● Exercise description: What you return must be an exact copy of the lines in the listing below between the line holding "n in Done (inr WorkerDisconnected)" and the line holding "mkTargetSignalBatch own_pid [] [] [] l [].", inclusive, and nothing more.

● Dataset records:
(** ** The statics of the library *)

Record ReporterStats := mkReporterStats {
  worker_started : bool; reporting_active : bool; connected_to_server : bool;
  batches_dropped_queue_full : Z; spans_dropped_queue_full : Z;
  batches_dropped_worker_disconnected : Z; spans_dropped_worker_disconnected : Z;
  signal_batches_dropped_queue_full : Z; signals_dropped_queue_full : Z;
  signal_batches_dropped_worker_disconnected : Z; signals_dropped_worker_disconnected : Z
}.

#[export] Instance eta_ReporterStats : Eta ReporterStats := fun s =>
  mkReporterStats (worker_started s) (reporting_active s) (connected_to_server s)
    (batches_dropped_queue_full s) (spans_dropped_queue_full s)
    (batches_dropped_worker_disconnected s) (spans_dropped_worker_disconnected s)
    (signal_batches_dropped_queue_full s) (signals_dropped_queue_full s)
    (signal_batches_dropped_worker_disconnected s) (signals_dropped_worker_disconnected s).

Record SignalDefinitions := mkSignalDefinitions {
  event_kinds : gmap Z TargetEventKindRecord;
  counter_sets : gmap Z TargetCounterSetRecord;
  contracts : gmap Z TargetContractRecord
}.

#[export] Instance eta_SignalDefinitions : Eta SignalDefinitions := fun d =>
  mkSignalDefinitions (event_kinds d) (counter_sets d) (contracts d).

(** What came of a call of the server. *)
Inductive Reply (A : Type) := Answered (a : A) | Refused | TimedOut.
Arguments Answered {A} a.
Arguments Refused {A}.
Arguments TimedOut {A}.

Inductive Call :=
  | ShouldReport (pid : Z) (r : Reply bool)
  | SendStats (stats : Lanes.TargetReporterStats) (r : Reply unit)
  | SendSpans (b : TargetSpanBatch) (r : Reply unit)
  | SendSignals (b : TargetSignalBatch) (r : Reply unit).

Section Latch.
Context {Channel : Mpsc WorkerMessage} {Order : MapOrder}.

(** [std::process::id()] *)
Context (own_pid : Z).

(** The statics; also what the channel has accepted and what the server has been
    called with so far. *)
Record World := mkWorld {
  stats : ReporterStats; next_event_id : Z; next_counter_sample_id : Z; definitions : SignalDefinitions;
  sender : option chan; accepted : list WorkerMessage; server : list Call
}.

#[local] Instance eta_World : Eta World := fun w =>
  mkWorld (stats w) (next_event_id w) (next_counter_sample_id w) (definitions w) (sender w) (accepted w) (server w).

Definition QUEUE_DEPTH : nat := 64.

Definition statics : World :=
  mkWorld (mkReporterStats false false false 0 0 0 0 0 0 0 0) 1 1 (mkSignalDefinitions ∅ ∅ ∅) None [] [].

(** [STATIC.store(..)] and [STATIC.fetch_add(..)] of one of the statics. *)
Definition on_stats (f : ReporterStats -> ReporterStats) : prog World unit := writing (fun w => w <| stats ::= f |>).

Definition worker_sender : prog World unit := writing (fun w =>
  match sender w with
  | Some _ => w
  | None => w <| sender := Some (channel QUEUE_DEPTH) |> <| stats ::= fun s => s <| worker_started := true |> |>
  end).

Definition the_channel (w : World) : chan := default (channel QUEUE_DEPTH) (sender w).

Definition push (m : WorkerMessage) (w : World) : World * (unit + TrySendError) :=
  let '(c, r) := try_send m (the_channel w) in
  (w <| sender := Some c |> <| accepted ::= fun l => match r with inl _ => l ++ [m] | inr _ => l end |>, r).

Definition send (m : WorkerMessage) : prog World (unit + TrySendError) := section (push m).

Definition gate : prog World bool :=
  let! _ := worker_sender in
  reading (fun w => reporting_active (stats w)).

Definition reporter_stats : prog World ReporterStats :=
  let! a := reading (fun w => worker_started (stats w)) in
  let! b := reading (fun w => reporting_active (stats w)) in
  let! c := reading (fun w => connected_to_server (stats w)) in
  let! d := reading (fun w => batches_dropped_queue_full (stats w)) in
  let! e := reading (fun w => spans_dropped_queue_full (stats w)) in
  let! f := reading (fun w => batches_dropped_worker_disconnected (stats w)) in
  let! g := reading (fun w => spans_dropped_worker_disconnected (stats w)) in
  let! h := reading (fun w => signal_batches_dropped_queue_full (stats w)) in
  let! i := reading (fun w => signals_dropped_queue_full (stats w)) in
  let! j := reading (fun w => signal_batches_dropped_worker_disconnected (stats w)) in
  let! k := reading (fun w => signals_dropped_worker_disconnected (stats w)) in
  Done (mkReporterStats a b c d e f g h i j k).

Definition reset_reporter_stats : prog World unit :=
  let! _ := on_stats (fun s => s <| batches_dropped_queue_full := 0 |>) in
  let! _ := on_stats (fun s => s <| spans_dropped_queue_full := 0 |>) in
  let! _ := on_stats (fun s => s <| batches_dropped_worker_disconnected := 0 |>) in
  let! _ := on_stats (fun s => s <| spans_dropped_worker_disconnected := 0 |>) in
  let! _ := on_stats (fun s => s <| signal_batches_dropped_queue_full := 0 |>) in
  let! _ := on_stats (fun s => s <| signals_dropped_queue_full := 0 |>) in
  let! _ := on_stats (fun s => s <| signal_batches_dropped_worker_disconnected := 0 |>) in
  on_stats (fun s => s <| signals_dropped_worker_disconnected := 0 |>).

Definition reporter_stats_for_pid (pid : Z) : prog World Lanes.TargetReporterStats :=
  let! s := reporter_stats in
  Done (Lanes.mkTargetReporterStats pid (batches_dropped_queue_full s) (spans_dropped_queue_full s)
    (batches_dropped_worker_disconnected s) (spans_dropped_worker_disconnected s)
    (signal_batches_dropped_queue_full s) (signals_dropped_queue_full s)
    (signal_batches_dropped_worker_disconnected s) (signals_dropped_worker_disconnected s)).

Definition record_queue_full_drop (spans : Z) : prog World unit :=
  let! _ := on_stats (fun s => s <| batches_dropped_queue_full ::= fun n => wadd64 n 1 |>) in
  on_stats (fun s => s <| spans_dropped_queue_full ::= fun n => wadd64 n spans |>).

Definition record_worker_disconnected_drop (spans : Z) : prog World unit :=
  let! _ := on_stats (fun s => s <| batches_dropped_worker_disconnected ::= fun n => wadd64 n 1 |>) in
  on_stats (fun s => s <| spans_dropped_worker_disconnected ::= fun n => wadd64 n spans |>).

Definition record_signal_queue_full_drop (signals : Z) : prog World unit :=
  let! _ := on_stats (fun s => s <| signal_batches_dropped_queue_full ::= fun n => wadd64 n 1 |>) in
  on_stats (fun s => s <| signals_dropped_queue_full ::= fun n => wadd64 n signals |>).

Definition record_signal_worker_disconnected_drop (signals : Z) : prog World unit :=
  let! _ := on_stats (fun s => s <| signal_batches_dropped_worker_disconnected ::= fun n => wadd64 n 1 |>) in
  on_stats (fun s => s <| signals_dropped_worker_disconnected ::= fun n => wadd64 n signals |>).

(** ** Reporting *)

Inductive ReportError := QueueFull | WorkerDisconnected.

Definition try_report_batch_with_kind (lane : string) (lane_kind : TargetLaneKind) (spans : list TargetSpan)
    (records : TargetRecordBatch) : prog World (unit + ReportError) :=
  if bool_decide (spans = []) && records_empty records then Done (inl tt) else
  let! _ := worker_sender in
  let! r := send (SpansMessage (mkTargetSpanBatch own_pid lane lane_kind spans records)) in
  match r with
  | inl _ => Done (inl tt)
  | inr Full => let! _ := record_queue_full_drop (Z.of_nat (length spans)) in Done (inr QueueFull)
  | inr Closed => let! _ := record_worker_disconnected_drop (Z.of_nat (length spans)) in Done (inr WorkerDisconnected)
  end.

Definition no_records : TargetRecordBatch := mkTargetRecordBatch 0 0 0 0 0 0 0 0.

Definition try_report_with_kind (lane : string) (lane_kind : TargetLaneKind) (spans : list TargetSpan) :=
  try_report_batch_with_kind lane lane_kind spans no_records.
Definition try_report (lane : string) (spans : list TargetSpan) := try_report_with_kind lane Generic spans.
Definition try_report_records (lane : string) (records : TargetRecordBatch) :=
  try_report_batch_with_kind lane Generic [] records.

Definition try_report_signals (batch : TargetSignalBatch) : prog World (unit + ReportError) :=
  if batch_is_empty batch then Done (inl tt) else
  let batch := mkTargetSignalBatch own_pid (b_event_kinds batch) (b_events batch) (b_counter_sets batch)
                 (b_counter_samples batch) (b_contracts batch) in
  let n := signal_count batch in
  let! _ := worker_sender in
  let! r := send (SignalsMessage batch) in
  match r with
  | inl _ => Done (inl tt)
  | inr Full => let! _ := record_signal_queue_full_drop n in Done (inr QueueFull)
  | inr Closed => let! _ := record_signal_worker_disconnected_drop n in Done (inr WorkerDisconnected)
  end.

Definition report (lane : string) (spans : list TargetSpan) := forget (try_report lane spans).
Definition report_with_kind (lane : string) (lane_kind : TargetLaneKind) (spans : list TargetSpan) :=
  forget (try_report_with_kind lane lane_kind spans).
Definition report_records (lane : string) (records : TargetRecordBatch) := forget (try_report_records lane records).
Definition report_records_with_kind (lane : string) (lane_kind : TargetLaneKind) (records : TargetRecordBatch) :=
  forget (try_report_batch_with_kind lane lane_kind [] records).
Definition report_signals (batch : TargetSignalBatch) := forget (try_report_signals batch).

(** ** Definitions and signals *)

Definition define (f : SignalDefinitions -> SignalDefinitions) : prog World unit :=
  writing (fun w => w <| definitions ::= f |>).

Definition definition_snapshot (pid : Z) : prog World TargetSignalBatch := reading (fun w =>
  let values {V} (m : gmap Z V) := map snd (entries m) in
  mkTargetSignalBatch pid (values (event_kinds (definitions w))) [] (values (counter_sets (definitions w))) []
    (values (contracts (definitions w)))).

(** [EventKind::new] *)
Definition event_kind_new (id : Z) (name : string) (description : option string)
    (fields : list TargetEventFieldDefinition) : prog World TargetEventKindRecord :=
  let definition := mkTargetEventKindRecord id name description fields in
  let! _ := define (fun d => d <| event_kinds ::= insert id definition |>) in
  Done definition.

Definition batch_of_events (l : list TargetEventRecord) : TargetSignalBatch := mkTargetSignalBatch own_pid [] l [] [] [].
Definition batch_of_samples (l : list TargetCounterSampleRecord) : TargetSignalBatch :=
  mkTargetSignalBatch own_pid [] [] [] l [].

Definition emit_at (kind : TargetEventKindRecord) (timestamp_ns source_pid : Z) (tid correlation_id : option Z)
    (values : list TargetCounterScalar) : prog World unit :=
  let! active := gate in
  if negb active || (bool_decide (source_pid <> own_pid) && bool_decide (is_Some tid)) then Done tt else
  let! n := section (fun w => (w <| next_event_id ::= fun n => wadd64 n 1 |>, next_event_id w)) in
  forget (try_report_signals (batch_of_events
    [mkTargetEventRecord n (event_kind_id kind) timestamp_ns source_pid tid correlation_id values])).

(** [CounterSet::new] *)
Definition counter_set_new (id : Z) (name : string) (counters : list TargetCounterDefinition)
    : prog World TargetCounterSetRecord :=
  let definition := mkTargetCounterSetRecord id name counters in
  let! _ := define (fun d => d <| counter_sets ::= insert id definition |>) in
  Done definition.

● Task result:
  | inr Closed => let! _ := record_signal_worker_disconnected_drop n in Done (inr WorkerDisconnected)
  end.

Definition report (lane : string) (spans : list TargetSpan) := forget (try_report lane spans).
Definition report_with_kind (lane : string) (lane_kind : TargetLaneKind) (spans : list TargetSpan) :=
  forget (try_report_with_kind lane lane_kind spans).
Definition report_records (lane : string) (records : TargetRecordBatch) := forget (try_report_records lane records).
Definition report_records_with_kind (lane : string) (lane_kind : TargetLaneKind) (records : TargetRecordBatch) :=
  forget (try_report_batch_with_kind lane lane_kind [] records).
Definition report_signals (batch : TargetSignalBatch) := forget (try_report_signals batch).

(** ** Definitions and signals *)

Definition define (f : SignalDefinitions -> SignalDefinitions) : prog World unit :=
  writing (fun w => w <| definitions ::= f |>).

Definition definition_snapshot (pid : Z) : prog World TargetSignalBatch := reading (fun w =>
  let values {V} (m : gmap Z V) := map snd (entries m) in
  mkTargetSignalBatch pid (values (event_kinds (definitions w))) [] (values (counter_sets (definitions w))) []
    (values (contracts (definitions w)))).

(** [EventKind::new] *)
Definition event_kind_new (id : Z) (name : string) (description : option string)
    (fields : list TargetEventFieldDefinition) : prog World TargetEventKindRecord :=
  let definition := mkTargetEventKindRecord id name description fields in
  let! _ := define (fun d => d <| event_kinds ::= insert id definition |>) in
  Done definition.

Definition batch_of_events (l : list TargetEventRecord) : TargetSignalBatch := mkTargetSignalBatch own_pid [] l [] [] [].
Definition batch_of_samples (l : list TargetCounterSampleRecord) : TargetSignalBatch :=
  mkTargetSignalBatch own_pid [] [] [] l [].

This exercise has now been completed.